Twenty-first century artistic creation has the potential to become an invitation for all life-explorers to contribute to, and savor, the ecological feast wherein spirit and life are reunited & live together in ways that reveal possibility, mystery, doorways we enter through dreams. Here all people may touch on discovering a New World, or maybe a True World, we become witness to. So we share . . . for those who have not yet lived enough to enter on their own.
We who have explored and seen, experienced and known, have been given an opportunity and challenge to be harbingers of a twenty-first century enlightenment: To bring elucidating light to shine upon some of the darkly empty places in the human psyche. Perhaps our light shines on the micro world of interdependent organisms, or perhaps on the macro world of large creatures we often perceive as living as electronic machines.
As we bear witness to the light of life that guides our work, we will come more and more to live in its light ourselves. And what is of seemingly endless complexity will become a seamless simplicity. That is the gift. Earned by our hard work, our persistence, our joy, our loneliness, our delight, our passion, our sacrifice. You and I become partners as explorer-artists by going through that doorway together, with the world opening out before us onto a reality that flows seamlessly through all space and time.
Because we have chosen, we are chosen. Because we have asked, it has been given us. Because we are open to blessing in this way, while we are alive on this good earth, we are blessed. Let us share the wealth . . . . .
Posted in Uncategorized
NOTE: For those of you who have not yet read the last (prose) post, “Blue Whales Singing,” if you scroll down past the following poem, you will find it. Also, if you click on the box above, READERS’ SHARE, you can read and add your own (short) sealife stories or supporting text. Please join in the circle!
Sub/Marine (We All Balance Life)
we are they are
otters shore birds
in the zone
beneath the water
hidden world beneath
the plunge complete
the myriad plants
in weight-hung balance
evened by the
blood and water
blood as water
all are held
and held as one
rise up down
like we human ones
live life within
harsh worlds of
back and forth and
home and forth with
consciousness to modulate
the mystery on and on
is how all life
can live such lives
and learn to seek
and how all come
to move to speak
no matter where
and to be
I’m guessing that not all of you have pretended to have a tongue like a Blue Whale singing. Since I have, after obtaining a few basic facts, I thought I’d share my experience with you. It is replicable. And might give pause for thought.

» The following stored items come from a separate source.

(** X23. The hydration of a stored scenario, when each of its execution
    ids can be read: the stored ids are replaced, one for one and in
    their order, by the executions read at the depth lowered by one but
    never below zero, tagged with the execution collection; then the
    experiment is fetched at that same depth, tagged with the experiment
    collection, and put under experiment. The other fields, among them
    experiment_id, stay, and nothing is written. *)
Theorem hydration_resolves_each_id_in_order
    (get_ae : Value -> string -> Z -> string -> M Value)
    (sd : Dict) ids e (objects : list Value) dataset_name depth m :
  let inner := Z.max (depth - 1) 0 in
  (forall id ds d s, reads (get_ae id ds d s)) ->
  sd !! "activity_executions" = Some (VList ids) ->
  sd !! "experiment_id" = Some e ->
  Forall2 (fun id object =>
             result (get_ae id dataset_name inner
                       Collections.ACTIVITY_EXECUTION m) = Ok object)
    ids objects ->
  exists log,
    ScenarioServiceMongoDB._change_ids_to_objects get_ae (VDict sd)
      dataset_name depth m
    = (Ok (VDict
             (<["experiment" :=
                  ExperimentService_get_experiment e dataset_name inner
                    Collections.EXPERIMENT m]>
                (<["activity_executions" := VList objects]> sd))),
       m,
       (log ++ [ExperimentGetExperiment e dataset_name inner
                  Collections.EXPERIMENT])%list)
    /\ Forall (fun call => is_write call = false) log
    /\ length objects = length ids
    /\ 0 <= inner.
Proof.
  intros inner R Ei Ee F.
  destruct (mapM_of_reads
              (fun id => get_ae id dataset_name inner
                           Collections.ACTIVITY_EXECUTION)
              ids objects m (fun id => R id _ _ _) F) as (log & El & Wl).
  exists log. split; [|split; [exact Wl|split]].
  - by apply (change_ids_to_objects_run get_ae sd ids).
  - symmetry. by eapply Forall2_length.
  - lia.
Qed.
End Scenarios.
(** When the fetch settles the length of the rows changes if and only if
    rows arrived, and the effect then scrolls to the 0.15 group. *)
Lemma step_fetched (v : view) (r : response) :
  deps_current v -> st_rows (v_state v) = [] ->
  deps_current (step offsetLeft v (Fetched r)) /\
  v_scrolls (step offsetLeft v (Fetched r)) =
    v_scrolls v ++
    match received r with
    | [] => []
    | _ :: _ => [Z.max 0 (offsetLeft "0.15" - STICKY_TOTAL - 8)]
    end.
Proof.
  intros Hv Hrows. unfold step, commit, deps_current in *.
  rewrite Hv, Hrows. simpl.
  destruct (received r) as [|x xs]; simpl; [now rewrite app_nil_r|].
  split; reflexivity.
Qed.

End AutoScrollProperties.

(** C9: the effect scrolls exactly once, when the row set of the state
    goes from no rows to at least one: nothing is scrolled before the fetch
    settles, whatever the user does; when it settles with rows the scroll
    container is sent once to the offset of the 0.15 group header minus the
    total width of the frozen columns minus a margin of 8 (not below 0); and
    no later change of the filter or of the sort scrolls again. A fetch that
    brings no rows (an empty array, not an array, a failure) never scrolls. *)
Theorem auto_scroll_fires_once (offsetLeft : string -> Z) (pre post : list event)
    (r : response) :
  forallb is_user_event pre = true ->
  forallb is_user_event post = true ->
  let anchor := Z.max 0 (offsetLeft "0.15" - STICKY_TOTAL - 8) in
  querySelector "0.15" = Some "0.15" /\
  (STICKY_TOTAL + 8 <= offsetLeft "0.15" ->
   anchor = offsetLeft "0.15" - (W_SYMBOL + W_UNDER + W_SHARES) - 8) /\
  v_scrolls (run offsetLeft pre) = [] /\
  (received r <> [] ->
   v_scrolls (run offsetLeft (pre ++ [Fetched r])) = [anchor] /\
   v_scrolls (run offsetLeft (pre ++ Fetched r :: post)) = [anchor]) /\
  (received r = [] ->
   v_scrolls (run offsetLeft (pre ++ Fetched r :: post)) = []).
Proof.
  intros Hpre Hpost anchor.
  split; [vm_compute; reflexivity|].
  split; [unfold anchor, STICKY_TOTAL; lia|].
  assert (deps_current (mount offsetLeft)) as Hm by reflexivity.
  destruct (run_user_events offsetLeft pre _ Hpre Hm) as (Hd & Hr & Hs).
  fold (run offsetLeft pre) in Hd, Hr, Hs.
  split; [exact Hs|].
  destruct (step_fetched offsetLeft (run offsetLeft pre) r Hd Hr) as [Hd1 Hs1].
  rewrite Hs in Hs1.
  destruct (run_user_events offsetLeft post _ Hpost Hd1) as (_ & _ & Hs2).
  assert (run offsetLeft (pre ++ [Fetched r]) =
          step offsetLeft (run offsetLeft pre) (Fetched r)) as E1
    by (unfold run; now rewrite foldl_app).
  assert (run offsetLeft (pre ++ Fetched r :: post) =
          foldl (step offsetLeft) (step offsetLeft (run offsetLeft pre) (Fetched r)) post)
    as E2 by (unfold run; now rewrite foldl_app).
  rewrite E1, E2, Hs2, Hs1. split.
  - intros Hne. destruct (received r); [congruence | now split].
  - now intros ->.
Qed.
Lemma accepts_clearDefaults w e :
  ProtocolStructure.accepts w (clearDefaults e) = ProtocolStructure.accepts w e.
Proof. by_cases. Qed.
Lemma accepts_setTerminates w b e :
  ProtocolStructure.accepts w (setTerminatesBitfield b e)
  = ProtocolStructure.accepts w e.
Proof. by_cases. Qed.

End Setters.

Create Rewrite HintDb enc.

#[local] Hint Rewrite
  isNotEncoded_clearDefaults isNotEncoded_setTerminates isNotEncoded_setStarting
  isPrimitive_clearDefaults isPrimitive_setTerminates isPrimitive_setStarting
  isBitfield_clearDefaults isBitfield_setTerminates isBitfield_setStarting
  isDefault_clearDefaults isDefault_setTerminates isDefault_setStarting
  terminates_clearDefaults terminates_setStarting
  starting_clearDefaults starting_setTerminates
  ending_clearDefaults ending_setTerminates
  accepts_clearDefaults accepts_setTerminates
  isNotEncoded_clearVariableArray isNotEncoded_clearDependsOn
  isPrimitive_clearVariableArray isPrimitive_clearDependsOn
  isBitfield_clearVariableArray isBitfield_clearDependsOn
  isDefault_clearVariableArray isDefault_clearDependsOn : enc.

(* ------------------------------------------------------------------ *)
(** ** Structures: bitfield runs *)
(* ------------------------------------------------------------------ *)

Section BitfieldRuns.

Import Encodable ProtocolStructure Sweep.

Lemma encodedOnly_app l1 l2 :
  encodedOnly (l1 ++ l2) = encodedOnly l1 ++ encodedOnly l2.
Proof. apply List.filter_app. Qed.

Lemma encodedOnly_map (g : Encodable.t -> Encodable.t) l :
  (forall e, isNotEncoded (g e) = isNotEncoded e) ->
  encodedOnly (map g l) = map g (encodedOnly l).
Proof.
  intros Hg. unfold encodedOnly. induction l as [|x l IH]; [done|].
  cbn. rewrite Hg. destruct (isNotEncoded x); cbn; by rewrite IH.
Qed.

Lemma linked_nil : linked [].
Proof. split; [intros k a b H; by rewrite lookup_nil in H | done]. Qed.

Lemma linked_map (g : Encodable.t -> Encodable.t) E :
  (forall e, isBitfield (g e) = isBitfield e) ->
  (forall e, getTerminatesBitfield (g e) = getTerminatesBitfield e) ->
  (forall e, getStartingBitCount (g e) = getStartingBitCount e) ->
  (forall e, getEndingBitCount (g e) = getEndingBitCount e) ->
  linked E -> linked (map g E).
Proof.
  intros Hb Ht Hs He [Hpair Hlast]. split.
  - intros k a b Ha Hb'. rewrite list_lookup_fmap in Ha, Hb'.
    destruct (E !! k) as [a0|] eqn:Ea; [|done].
    destruct (E !! S k) as [b0|] eqn:Eb; [|done].
    cbn in Ha, Hb'. injection Ha as <-. injection Hb' as <-.
    rewrite !Hb, !Ht, Hs, He. exact (Hpair k a0 b0 Ea Eb).
  - intros a Ha. change (map g E) with (g <$> E) in Ha.
    rewrite fmap_last in Ha.
    destruct (last E) as [a0|] eqn:Ea; [|done].
    cbn in Ha. injection Ha as <-. rewrite Hb, Ht. eauto.
Qed.
(** * conduits-link/core: [src/utils/editor/slate.ts]

    A shallow embedding of the [EditorInterface] namespace, the policy layer
    the editor builds on top of the Slate tree-edit engine, together with the
    properties the specification states about it.

    Layout of the development:
    - the data model ([ElementType], [Node], [Editor]) as the source's type
      declarations give it;
    - the result type for code that may throw;
    - [Module Slate]: the primitives of the engine the source calls
      ([Editor.node], [Transforms.insertNodes], [Transforms.removeNodes],
      [Transforms.wrapNodes], [ReactEditor.findPath]).  The engine is an
      external library; its primitives are modelled by their contract.  A
      transform is one operation on the tree; the normalisation pass that
      the engine runs after it is not part of the model, which says instead
      when that pass has nothing to do ([settled], [blocks_below]): the
      statements about insertions and removals are made under that
      condition.  [ReactEditor.findPath] answers from what the renderer
      recorded, not from the document;
    - [Module EditorInterface]: the functions of the source, in source order;
    - the definitions that only the statements and proofs use;
    - [Module SlateFacts]: lemmas about the engine;
    - the properties of the source, one section per group of functions. *)

From stdpp Require Import base numbers option list strings gmap.

Local Open Scope string_scope.
Local Open Scope list_scope.
Local Open Scope Z_scope.

(** ** Data model *)

(** [export enum ElementType]. *)
Inductive ElementType : Set :=
| Paragraph
| Heading
| ListOrdered
| ListOrderedItem
| ListUnordered
| ListUnorderedItem
| Blockquote
| Codeblock
| Image
| Idea.

#[global] Instance ElementType_eq_dec : EqDecision ElementType.
Proof. solve_decision. Defined.

(** The string each member of the enum stands for at run time. *)
Definition ElementType_value (t : ElementType) : string :=
  match t with
  | Paragraph => "paragraph"
  | Heading => "heading"
  | ListOrdered => "list-ordered"
  | ListOrderedItem => "list-ordered-item"
  | ListUnordered => "list-unordered"
  | ListUnorderedItem => "list-unordered-item"
  | Blockquote => "blockquote"
  | Codeblock => "codeblock"
  | Image => "image"
  | Idea => "idea"
  end.

(** [export type FormattedText]. *)
Record FormattedText : Set := mkFormattedText {
  bold : option bool;
  italic : option bool;
  underline : option bool;
  strikethrough : option bool;
  code : option bool;
  link : option string;
  text : string;
}.

(** A leaf that carries only its text. *)
Definition plain (s : string) : FormattedText :=
  mkFormattedText None None None None None None s.

(** The fields that the element types declare besides [type] and
    [children]: [level] (heading), [url] and [alt] (image), [promptName]
    (idea). *)
Record ElementProps : Set := mkElementProps {
  level : option Z;
  url : option string;
  alt : option string;
  promptName : option string;
}.

Definition no_props : ElementProps := mkElementProps None None None None.

(** A position in the tree, [number[]] in the source.  The segments are
    integers: the source itself builds the path [[-1]]. *)
Definition Path : Set := list Z.

(** [CustomText | CustomElement].  A JavaScript object is more than its
    fields: [ReactEditor.findPath] looks a node up by reference, so every node
    carries [oid], the identity of the object.  The engine keeps every element
    with a [children] array, the image elements too, whose declared type has
    none; the source guards every read of an image's children. *)
#[warnings="-register-all"] Inductive Node : Set :=
| Text (oid : nat) (leaf : FormattedText)
| Element (oid : nat) (type : ElementType) (props : ElementProps)
    (children : list Node).

Definition node_oid (n : Node) : nat :=
  match n with
  | Text o _ => o
  | Element o _ _ _ => o
  end.

Record Point : Set := mkPoint { path : Path; offset : Z }.
Record Range : Set := mkRange { anchor : Point; focus : Point }.

(** The editor object: the root of the document and the selection
    ([Range | null]). *)
Record Editor : Set := mkEditor {
  children : list Node;
  selection : option Range;
}.

(** What a node lookup hands back: the editor object itself for the root
    path, a node of the tree otherwise.  The engine never mutates a node: an
    edit rebuilds the nodes on the way to the edited position and stores a
    new [children] array in the editor object.  So a reference to a node keeps
    showing the node as it was when it was read ([ANode] holds that value),
    while a reference to the editor always shows the current document
    ([TheEditor] holds nothing and is read through the current state). *)
Inductive NodeRef : Set :=
| TheEditor
| ANode (n : Node).

(** [node.type] and [node.children] on such a reference; [None] stands for
    [undefined]. *)
Definition ref_type (node : NodeRef) : option ElementType :=
  match node with
  | ANode (Element _ t _ _) => Some t
  | _ => None
  end.

Definition ref_children (editorState : Editor) (node : NodeRef)
  : option (list Node) :=
  match node with
  | TheEditor => Some (children editorState)
  | ANode (Element _ _ _ cs) => Some cs
  | ANode (Text _ _) => None
  end.

(** ** Exceptions *)

Inductive Exn : Set :=
| Error (message : string)   (* [throw new Error(message)] in the source *)
| TypeError                  (* a read through [undefined] *)
| OutOfBounds                (* engine: no descendant at that path *)
| NodeNotFound               (* engine: no path for that node *)
| RootHasNoParent            (* engine: the root path has no parent *)
| PastTheEnd                 (* engine: insertion index beyond the children *)
| NoPreviousPath.            (* engine: no path before a first child's *)

(** The outcome of a call: the value returned, or the exception thrown.
    The functions that edit take the editor and return the editor as the
    call leaves it.  A [Throw] holds the exception and nothing else: what
    the document holds at the moment an editing call throws is not part of
    this model, and no statement below speaks of it. *)
Inductive Result (A : Type) : Type :=
| Ok (a : A)
| Throw (e : Exn).
Arguments Ok {A} a.
Arguments Throw {A} e.

#[global] Instance Result_ret : MRet Result := fun _ a => Ok a.
#[global] Instance Result_bind : MBind Result := fun _ _ f m =>
  match m with
  | Ok a => f a
  | Throw e => Throw e
  end.
#[global] Instance Result_fmap : FMap Result := fun _ _ f m =>
  match m with
  | Ok a => Ok (f a)
  | Throw e => Throw e
  end.

(** [xs.forEach(f)] where [f] edits the state and may throw. *)
Definition forEach {S A : Type} (f : S -> A -> Result S) (xs : list A) (s : S)
  : Result S :=
  foldl (fun st x => s' ← st; f s' x) (Ok s) xs.

(** ** The tree-edit engine *)

Module Slate.

(** [children[p]]: [undefined] below zero and beyond the end. *)
Definition child_at (cs : list Node) (p : Z) : option Node :=
  if decide (p < 0) then None else cs !! Z.to_nat p.

(** [Node.get(root, path)] below a node. *)
Fixpoint Node_get (path : Path) (root : Node) : Result Node :=
  match path with
  | [] => Ok root
  | p :: rest =>
      match root with
      | Text _ _ => Throw OutOfBounds
      | Element _ _ _ cs =>
          match child_at cs p with
          | Some c => Node_get rest c
          | None => Throw OutOfBounds
          end
      end
  end.

(** [Editor.node(editor, path)[0]]. *)
Definition Editor_node (editor : Editor) (path : Path) : Result NodeRef :=
  match path with
  | [] => Ok TheEditor
  | p :: rest =>
      match child_at (children editor) p with
      | Some c => ANode <$> Node_get rest c
      | None => Throw OutOfBounds
      end
  end.

(** Rebuild the tree with the children of the node at [path] replaced by
    what [f] makes of them; every other node is shared with the old tree.
    The nodes on the way down are new objects in the engine; they keep their
    [oid] here, since the source never looks up by identity a node that lies
    above one of its own edits. *)
Fixpoint modify_below (path : Path) (f : list Node -> Result (list Node))
    (root : Node) : Result Node :=
  match root with
  | Text _ _ => Throw OutOfBounds
  | Element o t a cs =>
      match path with
      | [] => cs' ← f cs; Ok (Element o t a cs')
      | p :: rest =>
          match child_at cs p with
          | Some c =>
              c' ← modify_below rest f c;
              Ok (Element o t a (<[Z.to_nat p := c']> cs))
          | None => Throw OutOfBounds
          end
      end
  end.

(** The same for the editor.  The engine also moves the selection along
    with the nodes; the selection is kept as it is here.  The statements
    below speak of the selection after an edit only where the engine has
    brought it back to where it was: after an insertion undone by the
    removal of the node inserted. *)
Definition modifyChildren (editor : Editor) (path : Path)
    (f : list Node -> Result (list Node)) : Result Editor :=
  match path with
  | [] =>
      cs' ← f (children editor);
      Ok (mkEditor cs' (selection editor))
  | p :: rest =>
      match child_at (children editor) p with
      | Some c =>
          c' ← modify_below rest f c;
          Ok (mkEditor (<[Z.to_nat p := c']> (children editor))
                (selection editor))
      | None => Throw OutOfBounds
      end
  end.

(** [Path.parent(path)] and the last segment. *)
Definition Path_parent (path : Path) : Result (Path * Z) :=
  match last path with
  | Some i => Ok (removelast path, i)
  | None => Throw RootHasNoParent
  end.

(** [children.splice(index, 0, node)]: a negative index counts from the
    end. *)
Definition splice_in (cs : list Node) (index : Z) (node : Node)
  : list Node :=
  let i := if decide (index < 0)
           then Z.to_nat (Z.max 0 (Z.of_nat (length cs) + index))
           else Z.to_nat index in
  take i cs ++ node :: drop i cs.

Or something.
1. The blue whale is the largest mammal, possibly the largest animal, to ever inhabit the earth. It’s taxonomic name is Balaenoptera musculus if you want it look it up.
2. The tongue of a Blue Whale is the size of an elephant. It weighs three tons.

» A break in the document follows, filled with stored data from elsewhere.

(* ===== verification/_CoqProject ===== *)
-Q . S2P
Prelude.v
Codec.v
IQueue.v
KcpState.v
KcpMemory.v
KcpMemoryInv.v
KcpMemoryThms.v
KcpAck.v
KcpRecv.v
KcpSend.v
KcpInput.v
KcpFlush.v
KcpWire.v
KcpFrames.v
KcpTransfer.v
KcpTransferSteps.v
KcpSystem.v
KcpWf.v
KcpWfSnd.v
KcpFlushSpec.v
KcpSafety.v
KcpTheorems.v
KcpSession.v
KcpDataThms.v
KcpLink.v
KcpTimerThms.v
KcpHeld.v
KcpDuplex.v
KcpResume.v
KcpWireThms.v
ConnectPacket.v
SessionLink.v
StdString.v
Clock.v
TestStr.v
Server.v
ServerThms.v
ServerEvents.v
Client.v
ClientWrap.v
ClientThms.v
EndToEnd.v
StrUtil.v
Diagnostics.v
BinaryStream.v
WideString.v
LogBuffer.v
ThreadQueue.v
Multicast.v
ServerFacade.v
AsioClient.v
McServerApp.v
McClientApp.v
McTestServer.v
UnitTests.v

3. You could drive your car into the mouth of a Blue Whale.
4. The krill-strainer on a Blue Whale is larger than a tennis court net.
5. Krill are tiny shrimp which Blue Whales eat by the tonnage. During the summer feeding season, Blue Whales can eat up to 40 million tons of krill a day. Now the cavities used for eating are also important for communicating.
7. The blue whale communicates and vocalizes for whatever it feels like, including the basics of finding a mate, keeping its babies safe, hangng-out with others of its kind, marking out migration routes, and just singing because its comforting and feels good and makes a long journey more fun. Same stuff as people, more or less. The whale does these things by making patterns of deep and rumbling sounds which can be felt as much as heard, at least by other whales.
8. Most calls are so low frequency that they can’t be picked up by the human ear. These low-frequency sounds travel long distances through water, allowing blue whales to communicate with each other, and who knows what else, over hundreds, even thousands, of miles of ocean. It has even been reported that whales have communicated with land masses in between them.
I have spent the better part of the morning stretched out horizontally simulating a whale’s vocalizing. I have done this by moaning and otherwise vocalizing at different pitches, for different lengths of time, with my tongue in various positions.
After this lengthy experiment, I have concluded that the entire body (of a human, and probably, according to reports, a whale, and . . . well, you take it from there) — ahem — that the entire body becomes a resonance chamber once you open up and get the sounds going good.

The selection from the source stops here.